Es war ein gewöhnlicher Montag, ich kam ins Büro. Meine Kollegin ging die ganze Zeit hinter mir her und machte das Licht aus. Zuerst dachte ich, dass das ja nichts Ungewöhnliches sei. Es ist einfach so, ich vergesse das Energiesparen und sie, ohne viel Aufhebens, korrigiert meine Fehler.
Laut Aussagen des ukrainischen Präsidenten haben russische Raketen- und Drohnenangriffe 30 Prozent der ukrainischen Kraftwerke entweder beschädigt oder zerstört.
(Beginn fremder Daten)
(* ===== verification/_CoqProject ===== *)
-Q . S2P
Prelude.v
Schemes.v
ToySchemes.v
SphinxGeo.v
SphinxCommands.v
SphinxCrypto.v
SphinxPacket.v
SphinxLayers.v
SphinxJourney.v
SphinxDelivery.v
SphinxNike.v
SphinxKem.v
SphinxRobust.v
SphinxWitness.v
PigeonGeo.v
PigeonMessages.v
CopyStream.v
WireCommands.v
WireProofs.v
WireSpec.v
Queue.v
TimerQueue.v
EpochTime.v
Consensus.v
ByteOrder.v
Cert.v
PkiDocument.v
MixTopology.v
DocumentCert.v
VotingState.v
VotingTally.v
VotingReveal.v
VotingRound.v
VotingSchedule.v
VotingKeys.v
Sharding.v
PigeonPki.v
ReplicaState.v
ReplicaHandlers.v
ReplicaToy.v
ReplicaBoxes.v
ReplicaMessages.v
ReplicaConnector.v
ReplicaRebalance.v
ReplicaProxy.v
Bacap.v
Courier.v
CourierCopy.v
CopyCommand.v
CopyWitness.v
ClientEnvelopes.v
ClientRead.v
ClientStream.v
ClientArq.v
ArqInvariant.v
ArqRuns.v
PathSelect.v
MixPacket.v
MixKeys.v
CryptoWorker.v
Scheduler.v
NodeServices.v
Incoming.v
MixRelay.v
ClientSend.v
RoundTrip.v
Im Oktober haben diese Angriffe wieder zugenommen. Die meisten der feindlichen Raketen und Drohnen werden vom ukrainischen Militär abgefangen, aber einige erreichen ihr Ziel, was dann zu kompletter Dunkelheit führt.
Damit die noch intakten Kraftwerke die benötigte Strommenge bereitstellen können, sollen die Gebiete, in denen die Lage stabiler ist, sparen. Das betrifft auch meine Heimatstadt Odessa.
Die Stromversorger bitten darum, Haushaltsgeräte morgens zwischen 6 und 9 Uhr und abends zwischen 5 und 11 Uhr nicht zu benutzen. Sie raten dazu, sich mit Kerzen einzudecken und sich auf einen harten Winter vorzubereiten.
Wenn ich von der Arbeit nach Hause komme, fahre ich durch die geliebte, jetzt dunkle Stadt und sehe, wie hinter den Fenstern meiner Landsleute die Kerzen brennen. In Odessa gibt es Strom, diese Kerzen brennen als Zeichen der Solidarität mit Ukrainern wie meiner Tante Walja im Gebiet Charkiw. Die Stadtverwaltung schaltet die Beleuchtung auf den Hauptstraßen ab, und die Odessiten selbst machen in ihren Wohnungen das Licht aus.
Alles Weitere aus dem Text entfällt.